Biography
Biography of C. Lee Giles
Dr. C. Lee Giles is the David Reese Professor at the College of Information Sciences and Technology at the Pennsylvania State University, University Park, PA. He is also Professor of Computer Science and Engineering, Professor of Supply Chain and Information Systems, and Director of the Intelligent Systems Research Laboratory. He directs the Next Generation CiteSeer, CiteSeerX project and codirects the ChemXSeer project at Penn State. He has been associated with Columbia University, the University of Maryland, University of Pennsylvania, Princeton University, and the University of Trento.
His current research and consulting interests are in intelligent information processing systems:
- Intelligent cyberinfrastructure and portals, novel web tools, search engines, web search and measurement.
- Knowledge and information management and extraction, information retrieval, information and data mining, machine learning, digital libraries and web databases, web services.
- Novel applications and architectures of intelligent information systems.
- Computational issues in e-commerce, the e-world, markets and betting and social networks.
- Business models for search and search engines.

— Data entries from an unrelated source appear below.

(** C5: [ensure_bucket_exists] asks whether the bucket exists before
    anything else; a failure of that check reaches the caller unchanged and
    nothing is created; an existing bucket is left alone and the call
    returns normally; a missing one is created.  Against a backend that does
    not fail, two calls in a row create the bucket at most once, exactly
    once when it was missing, and the second call changes nothing in the
    store. *)
Theorem ensure_bucket_exists_idempotent client b st :
  let r1 := ensure_bucket_exists client b st in
  let r2 := ensure_bucket_exists client b r1.2 in
  let since := drop (length (calls st)) in
  head (since (calls r1.2)) = Some (CBucketExists b) /\
  (forall e, faults st (length (calls st)) = Some e ->
     r1.1 = Raise e /\ since (calls r1.2) = [CBucketExists b] /\
     buckets r1.2 = buckets st) /\
  (faults st (length (calls st)) = None -> has_bucket st b = true ->
     r1.1 = Ok tt /\ since (calls r1.2) = [CBucketExists b] /\
     buckets r1.2 = buckets st) /\
  (no_faults st ->
     r1.1 = Ok tt /\ r2.1 = Ok tt /\
     has_bucket r1.2 b = true /\
     buckets r2.2 = buckets r1.2 /\
     make_bucket_calls b (since (calls r2.2)) = (if has_bucket st b then 0 else 1)%nat).
Proof.
  intros r1 r2 since. subst r1 r2 since.
  rewrite (ensure_bucket_exists_run client b st). cbn zeta.
  split_and!.
  - destruct (faults st _); [simpl; by rewrite drop_app_length|].
    destruct (has_bucket st b); [simpl; by rewrite drop_app_length|].
    destruct (faults st _); simpl; by rewrite <- app_assoc, drop_app_length.
  - intros e ->. simpl. by rewrite drop_app_length.
  - intros -> ->. simpl. by rewrite drop_app_length.
  - intros Hnf. rewrite !Hnf.
    destruct (has_bucket st b) eqn:Hb; simpl.
    + rewrite ensure_bucket_exists_run. cbn zeta. simpl.
      rewrite !Hnf. unfold has_bucket in *. simpl. rewrite Hb. simpl.
      rewrite <- app_assoc, drop_app_length. simpl.
      split_and!; try done; unfold make_bucket_calls; simpl;
        by repeat case_bool_decide.
    + rewrite ensure_bucket_exists_run. cbn zeta. simpl.
      rewrite !Hnf. unfold has_bucket. simpl.
      rewrite lookup_insert_eq. rewrite bool_decide_eq_true_2 by eauto. simpl.
      rewrite <- !app_assoc, drop_app_length. simpl.
      split_and!; try done; unfold make_bucket_calls; simpl;
        by repeat case_bool_decide.
Qed.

His research is or has been supported by NSF, NASA, DARPA,
Microsoft, FAST Search and Transfer, Ford, IBM, Internet Archive,
Lockheed-Martin,
Lucent, NEC, Raytheon, Smithsonian, US Department of Treasury, and
Yahoo. He has
consulted for or been on advisory
boards of NEC, FAST Search and Transfer, PJM,
He has published over 300 journal and conference papers, book chapters, edited books and proceedings. His work has over 10,000 citations and his h-index is 45 according to Google Scholar. His 2006 coauthored paper in Science proposes a cyberinfrastructure for the historial sciences. His coauthored paper in 2004 in the Proceedings of the National Academy of Sciences created an automatic acknowledgement indexing methodology and showed that various funding agencies and individuals in computer and information science are much more acknowledged than others. In 2002, he coauthored the paper "Winners Don't Take All" published in the Proceedings of the National Academy of Sciences on how the topic based web does not follow a power law distribution. In 1998, he coauthored a paper published in Science on the size and search engine coverage of the Web that was well cited in the popular press and in 1999 a well received follow-up paper in Nature. Several of his papers have won or been nominated for best paper awards and have been reprinted in edited collections. His research has been highlighted in many places including the Society for Industrial and Applied Mathematics (SIAM) news, Wired Magazine, the Wall Street Journal, the Washington Post, the New York Times and Business 2.0.
He has been involved in the creation and development of various
novel search engines and digital libraries. He was one of the creators
of the novel metasearch engines, Inquirus and Inquirus2. He was also
one of the creators
of the popular computer and information science search engine, CiteSeer, an autonomous
citation indexing search engine and digital library. CiteSeer is now
hosted at the College of Information
Sciences and Technology at Penn State University and has been
replaced by the Next Generation CiteSeer, CiteSeerX. He also
created the
niche
search engine eBizSearch, a
search engine for e-business documents, and, SMEALSearch, a search
engine
and digital library for academic business documents which have evolved
into BizSeer. He is very
interested in cyberinfrastructure for science and the academy and is
currently a codeveloper in the research and development of a portal and
search tool for environmental chemistry, ChemXSeer. He also
developed a new
search engine for robots.txt, BotSeer,
that indexes over 2 million robots.txt files.
Dr. Giles plays an active professional role in scientific and technical and communities. He serves on many related conference program committees and has helped organize many related meetings and workshops. He has given many invited and keynote talks and seminars. He has been or is an advisor and reviewer to USA and other government and university research programs. He has served or is currently serving on the editorial boards of IEEE Intelligent Systems, IEEE Transactions on Knowledge and Data Engineering, Machine Learning Journal, Computational Intelligence and Applications, IEEE Transactions on Neural Networks, Journal of Computational Intelligence in Finance, Journal of Parallel and Distributed Computing, Neural Networks, Neural Computation, and Academic Press.
He is a Fellow of the ACM, a Fellow of the IEEE and a Fellow of the International Neural Network Society, and a member of AAAI and AAAS. He has twice received the IBM Distinguished Faculty Award. He is also a member of Sigma Xi, Tau Beta Pi, and Eta Kappa Nu. His previous positions include a Senior Research Scientist at NEC Research Institute (now NEC Labs), Princeton, NJ; a Program Manager at the Air Force Office of Scientific Research in Washington, D.C.; a research scientist at the Naval Research Laboratory, Washington, D.C.; and an Assistant Professor of Electrical and Computer Engineering at Clarkson University, Potsdam, N.Y. During part of his graduate education he was a research engineer at Ford Motor Company's Scientific Research Laboratory. His graduate degrees are from the University of Michigan and the University of Arizona. His academic genealogy includes two Nobel laureates and prominent mathematicians.